While I disagree with their stance, this interesting blog has some coherent criticism of the party system, particularly where it overlaps with the personalities of their current leaders. The system has been degraded over the past century, but there was never a golden age and the rise of the political parties has solidified the situation to the extent that David Cameron and Gordon Brown have been allowed to happen. The calcification of the political system has been down to personality, not policy or procedure.

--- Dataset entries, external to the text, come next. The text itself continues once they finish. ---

(** A call that succeeds reads at least one token, and succeeds with the
    same result on any fuel that is at least the number of tokens read. *)
Lemma parse_fuel f :
  (forall ts v r,
      parse_value f ts = Some (v, r) ->
      (length r < length ts)%nat
      /\ forall f', (length ts - length r <= f')%nat -> parse_value f' ts = Some (v, r))
  /\ (forall ts acc v r,
         parse_elements f ts acc = Some (v, r) ->
         (length r < length ts)%nat
         /\ forall f', (length ts - length r <= f')%nat ->
                       parse_elements f' ts acc = Some (v, r))
  /\ (forall ts acc v r,
         parse_members f ts acc = Some (v, r) ->
         (length r < length ts)%nat
         /\ forall f', (length ts - length r <= f')%nat ->
                       parse_members f' ts acc = Some (v, r)).
Proof.
  induction f as [|f (IHv & IHe & IHm)]; [done|].
  assert (forall ts v r,
             parse_elements f ts [] = Some (v, r) ->
             forall t, (length r < length (t :: ts))%nat
                  /\ forall f', (length (t :: ts) - length r <= f')%nat ->
                                exists f'', f' = S f''
                                            /\ parse_elements f'' ts [] = Some (v, r))
    as Harr.
  { intros ts v r H t. destruct (IHe _ _ _ _ H) as [Hlen Hfuel].
    split; [simpl; lia|]. intros [|f''] Hf'; [simpl in Hf'; lia|].
    exists f''. split; [done|]. apply Hfuel. simpl in Hf'. lia. }
  assert (forall ts v r,
             parse_members f ts [] = Some (v, r) ->
             forall t, (length r < length (t :: ts))%nat
                  /\ forall f', (length (t :: ts) - length r <= f')%nat ->
                                exists f'', f' = S f''
                                            /\ parse_members f'' ts [] = Some (v, r))
    as Hobj.
  { intros ts v r H t. destruct (IHm _ _ _ _ H) as [Hlen Hfuel].
    split; [simpl; lia|]. intros [|f''] Hf'; [simpl in Hf'; lia|].
    exists f''. split; [done|]. apply Hfuel. simpl in Hf'. lia. }
  split; [|split].
  - intros ts v r. rewrite parse_value_S.
    destruct ts as [|t ts]; [done|].
    destruct t; try done.
    + (* an object *)
      destruct ts as [|t2 ts2];
        [|destruct t2];
        try (intros H; destruct (Hobj _ _ _ H TLBrace) as [Hlen Hfuel];
             split; [exact Hlen|];
             intros f' Hf'; destruct (Hfuel f' Hf') as (f'' & -> & Hp);
             rewrite parse_value_S; exact Hp).
      intros [= <- <-]. split; [simpl; lia|].
      intros [|f'] Hf'; [simpl in Hf'; lia | done].
    + (* an array *)
      destruct ts as [|t2 ts2];
        [|destruct t2];
        try (intros H; destruct (Harr _ _ _ H TLBrack) as [Hlen Hfuel];
             split; [exact Hlen|];
             intros f' Hf'; destruct (Hfuel f' Hf') as (f'' & -> & Hp);
             rewrite parse_value_S; exact Hp).
      intros [= <- <-]. split; [simpl; lia|].
      intros [|f'] Hf'; [simpl in Hf'; lia | done].
    + intros [= <- <-]. split; [simpl; lia|].
      intros [|f'] Hf'; [simpl in Hf'; lia | done].
    + intros [= <- <-]. split; [simpl; lia|].
      intros [|f'] Hf'; [simpl in Hf'; lia | done].
    + intros [= <- <-]. split; [simpl; lia|].
      intros [|f'] Hf'; [simpl in Hf'; lia | done].
    + intros [= <- <-]. split; [simpl; lia|].
      intros [|f'] Hf'; [simpl in Hf'; lia | done].
    + intros [= <- <-]. split; [simpl; lia|].
      intros [|f'] Hf'; [simpl in Hf'; lia | done].
  - intros ts acc v r. rewrite parse_elements_S.
    destruct (parse_value f ts) as [[v1 r1]|] eqn:E; [|done].
    destruct (IHv _ _ _ E) as [Hlen Hfuel].
    destruct r1 as [|t r1]; [done|]. destruct t; try done.
    + intros [= <- <-]. simpl in Hlen, Hfuel. split; [lia|].
      intros [|f'] Hf'; [lia|].
      rewrite parse_elements_S, (Hfuel f') by lia. done.
    + intros H. destruct (IHe _ _ _ _ H) as [Hlen2 Hfuel2].
      simpl in Hlen, Hfuel. split; [lia|].
      intros [|f'] Hf'; [lia|].
      rewrite parse_elements_S, (Hfuel f') by lia. apply Hfuel2. lia.
  - intros ts acc v r. rewrite parse_members_S.
    destruct ts as [|t ts]; [done|]. destruct t; try done.
    destruct ts as [|t2 ts]; [done|]. destruct t2; try done.
    destruct (parse_value f ts) as [[v1 r1]|] eqn:E; [|done].
    destruct (IHv _ _ _ E) as [Hlen Hfuel].
    destruct r1 as [|t r1]; [done|]. destruct t; try done.
    + intros [= <- <-]. simpl in Hlen, Hfuel |- *. split; [lia|].
      intros [|f'] Hf'; [lia|].
      rewrite parse_members_S, (Hfuel f') by lia. done.
    + intros H. destruct (IHm _ _ _ _ H) as [Hlen2 Hfuel2].
      simpl in Hlen, Hfuel |- *. split; [lia|].
      intros [|f'] Hf'; [lia|].
      rewrite parse_members_S, (Hfuel f') by lia. apply Hfuel2. lia.
Qed.

(** The fuel [parse_tokens] gives is enough: a token list that the grammar
    accepts on some fuel is accepted by [parse_tokens], with the same
    value. *)
Lemma parse_tokens_complete f ts v :
  parse_value f ts = Some (v, []) -> parse_tokens ts = Some v.
Proof.
  intros H. destruct (parse_fuel f) as (Hv & _ & _).
  destruct (Hv _ _ _ H) as [_ Hfuel]. unfold parse_tokens.
  rewrite (Hfuel (S (length ts))); [done | simpl; lia].
Qed.

(** ** safeParseJSON *)

(** What [safeParseJSON] does with a string. *)
Lemma safeParseJSON_string s w :
  safeParseJSON (VStr s) w =
  match JSON_parse s with
  | Some v => (Ok v, w)
  | None =>
      match match_span s with
      | Some span =>
          match JSON_parse (cleaned span) with
          | Some v => (Ok v, w)
          | None => (Ok VNull, logged w StillInvalidAfterCleanup)
          end
      | None => (Ok VNull, w)
      end
  end.
Proof.
  destruct s as [|c s]; [reflexivity|].
  unfold safeParseJSON. cbn [truthy negb typeof_object JSON_parse_any].
  destruct (JSON_parse (c :: s)); [reflexivity|].
  destruct (match_span (c :: s)); [|reflexivity].
  destruct (JSON_parse (cleaned j0)); reflexivity.
Qed.

(** ** Single quotes *)

Lemma step_start_plain c m out :
  c <> cDQUOTE -> step_start c = Some (m, out) -> mode_plain m = true.
Proof.
  intros Hc. unfold step_start.
  destruct (N.eqb_spec c cDQUOTE); [done|].
  repeat case_match; intros [= <- <-]; reflexivity.
Qed.

Lemma step_plain m c m' out :
  mode_plain m = true -> c <> cDQUOTE -> step m c = Some (m', out) ->
  mode_plain m' = true.
Proof.
  destruct m as [|acc|acc|acc todo code|p a|rest t]; cbn [step]; intros Hok Hc; try done.
  - by apply step_start_plain.
  - unfold step_number, end_number.
    repeat case_match; intros [= <- <-]; try reflexivity;
      eapply step_start_plain; eassumption.
  - destruct rest as [|x [|y rest']]; [done| |].
    + case_match; intros [= <- <-]; reflexivity.
    + case_match; intros [= <- <-]. cbn [mode_plain forallb] in *.
      by apply andb_true_iff in Hok as [_ ?].
Qed.

Lemma step_single_quote m : mode_plain m = true -> step m cSQUOTE = None.
Proof.
  destruct m as [|acc|acc|acc todo code|p a|rest t]; intros Hok; try done.
  - by destruct p.
  - cbn [step]. destruct rest as [|x rest']; [done|].
    cbn [mode_plain forallb] in Hok. apply andb_true_iff in Hok as [Hx _].
    apply andb_true_iff in Hx as [Hx _]. apply N.leb_le in Hx.
    assert ((cSQUOTE =? x) = false) as -> by (apply N.eqb_neq; unfold cSQUOTE; lia).
    by destruct rest'.
Qed.

(** A text with a single quote and no double quote is not valid JSON. *)
Lemma lex_single_quote s :
  forall m, mode_plain m = true -> (cDQUOTE ∉ s) -> (cSQUOTE ∈ s) -> lex m s = None.
Proof.
  induction s as [|c s IH]; intros m Hok Hd Hq; [inversion Hq|].
  apply not_elem_of_cons in Hd as [Hc Hd]. cbn [lex].
  destruct (decide (c = cSQUOTE)) as [->|Hne].
  - by rewrite step_single_quote.
  - apply elem_of_cons in Hq as [?|Hq]; [congruence|].
    destruct (step m c) as [[m' out]|] eqn:E; [|done].
    by rewrite (IH m' (step_plain _ _ _ _ Hok (not_eq_sym Hc) E) Hd Hq).
Qed.

Lemma single_quotes_id s : (cDQUOTE ∉ s) -> single_quotes s = s.
Proof.
  induction s as [|x s IH]; simpl; [done|].
  intros [Hx Hs]%not_elem_of_cons. rewrite (IH Hs).
  destruct (N.eqb_spec x cDQUOTE); congruence.
Qed.

Lemma single_quotes_no_double s : cDQUOTE ∉ single_quotes s.
Proof.
  induction s as [|x s IH]; simpl; [intros H; inversion H|].
  apply not_elem_of_cons. split; [|done].
  destruct (N.eqb_spec x cDQUOTE); [done | congruence].
Qed.

Lemma single_quotes_has_single s : (cDQUOTE ∈ s) -> (cSQUOTE ∈ single_quotes s).
Proof.
  induction s as [|x s IH]; simpl; [intros H; inversion H|].
  intros [->|H]%elem_of_cons.
  - rewrite N.eqb_refl. by left.
  - right. by apply IH.
Qed.

Lemma single_quotes_cons c s :
  single_quotes (c :: s) = (if c =? cDQUOTE then cSQUOTE else c) :: single_quotes s.
Proof. reflexivity. Qed.

Lemma collapse_breaks_cons c s :
  collapse_breaks (c :: s) =
  if c =? cCR then
    cSPACE :: match s with
              | d :: s'' => if d =? cLF then collapse_breaks s'' else collapse_breaks s
              | [] => []
              end
  else if c =? cLF then cSPACE :: collapse_breaks s
  else c :: collapse_breaks s.
Proof. destruct s; reflexivity. Qed.

Lemma collapse_breaks_single_quotes s :
  collapse_breaks (single_quotes s) = single_quotes (collapse_breaks s).
Proof.
  pattern s, (collapse_breaks s). apply collapse_breaks_ind; clear s.
  - done.
  - intros s r IH. rewrite !single_quotes_cons, collapse_breaks_cons, <- IH.
    reflexivity.
  - intros c s r Hc IH. rewrite !single_quotes_cons, collapse_breaks_cons, <- IH.
    destruct Hc as [-> | [-> Hs]]; [reflexivity|].
    change (if cCR =? cDQUOTE then cSQUOTE else cCR) with cCR.
    change (if cSPACE =? cDQUOTE then cSQUOTE else cSPACE) with cSPACE.
    change (cCR =? cCR) with true. cbn iota.
    f_equal. destruct s as [|d s']; [done|].
    rewrite single_quotes_cons.
    assert (((if d =? cDQUOTE then cSQUOTE else d) =? cLF) = false) as ->; [|done].
    apply N.eqb_neq. destruct (N.eqb_spec d cDQUOTE); [done|]. simpl in Hs. congruence.
  - intros c s r Hcr Hlf IH.
    rewrite !single_quotes_cons, collapse_breaks_cons, <- IH.
    destruct (N.eqb_spec c cDQUOTE) as [->|Hd]; [reflexivity|].
    by rewrite (proj2 (N.eqb_neq _ _) Hcr), (proj2 (N.eqb_neq _ _) Hlf).
Qed.

Lemma double_single_quotes s : (cSQUOTE ∉ s) -> double_quotes (single_quotes s) = s.
Proof.
  induction s as [|x s IH]; simpl; [done|].
  intros [Hx Hs]%not_elem_of_cons. rewrite (IH Hs). f_equal.
  destruct (N.eqb_spec x cDQUOTE) as [->|]; [done|].
  destruct (N.eqb_spec x cSQUOTE); congruence.
Qed.

Lemma single_quotes_object_text E :
  object_text E = true -> object_text (single_quotes E) = true.
Proof.
  intros [mid ->]%object_text_shape.
  unfold single_quotes. rewrite map_cons, map_app. simpl.
  change (cLBRACE =? cDQUOTE) with false. change (cRBRACE =? cDQUOTE) with false.
  apply bool_decide_eq_true. by rewrite last_snoc.
Qed.

Lemma match_span_object_text P : object_text P = true -> match_span P = Some P.
Proof.
  intros [mid ->]%object_text_shape.
  generalize (match_span_wrapped [] mid []). simpl. rewrite app_nil_r.
  intros H. apply H; intros Hin; inversion Hin.
Qed.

Personally political parties are necessary in a modern democracy to maintain some coherency of purpose and government; many "non-party" systems (such as Kenya under Arap Moi) are or were unstable and puppets of the president who maintained a show parliament. Any system where independents congregate is bound to splinter into factionalism; conversely, parties who maintained a solid bloc in opposition to a dictatorship, such as Solidarity in Poland, are almost bound to break up on entry to a democratic system, since the aims of a mass movement in totalitarian societies differ from the need for government in a new democracy. In fact, in most of Eastern Europe parties which proliferated after the end of communism re-amalgamated into larger blocs. The old communist parties in Poland and elsewhere also re-established themselves as democratic movements - in Poland from 1997 to 2005 Leszek Miller and Aleksandr Kwasniewski, both activists in the old PZPR (Polska Zjednoczona Partia Robotnikow, or the Polish United Workers' Party), ruled in conjunction with the new Social and Liberal Democrat Party, or SLD. I don't believe there is any system in the world which is truly democratic where political parties are not a feature of the landscape.
If we are disillusioned and angry at the people currently in charge - as most of us are, my father having some choice epithets to throw at David Cameron's government-by-SMS plans last night - then the people in charge deserve prosecution and jailing, rather than the system redesigned to change the face of politics. The problem is Nadine Dorries and Julie Kirkbride, Margaret Moran, Alistair Darling and Shahid Malik, not FPTP, AV+, STV or the party system. Until this is acknowledged by all three party leaders then no justice will be done.
We do not need text messages to tell us who voted for what - we're not stupid. We just need honest people, probably a codified constitution, and most certainly an election held on our terms. Owlperson's idea is just to give us martial law and a hand-cast ballot paper: Conservative, Labour, Liberal Democrat, and SNP/Plaid Cymru in their own areas. No names, no symbols, no manifestos, no independents with an ego the size of Luton, no nothing. A new parliament elected on current boundaries would be established Put the current parties into the hands of people who would act as caretakers through a constitutional convention and series of fraud trials, with 20 years' parliamentary service and Cabinet-level experience a must (peerages may have to be revoked but that would be a small price to pay). Then we'd see what the people really felt.
If you think that is harsh for a few duck islands and a house full of dry rot in Southampton, I think it would help sort out this country's political system once and for all and take it out of the hands of the current people who want to twist it into their own shapes for their own gain.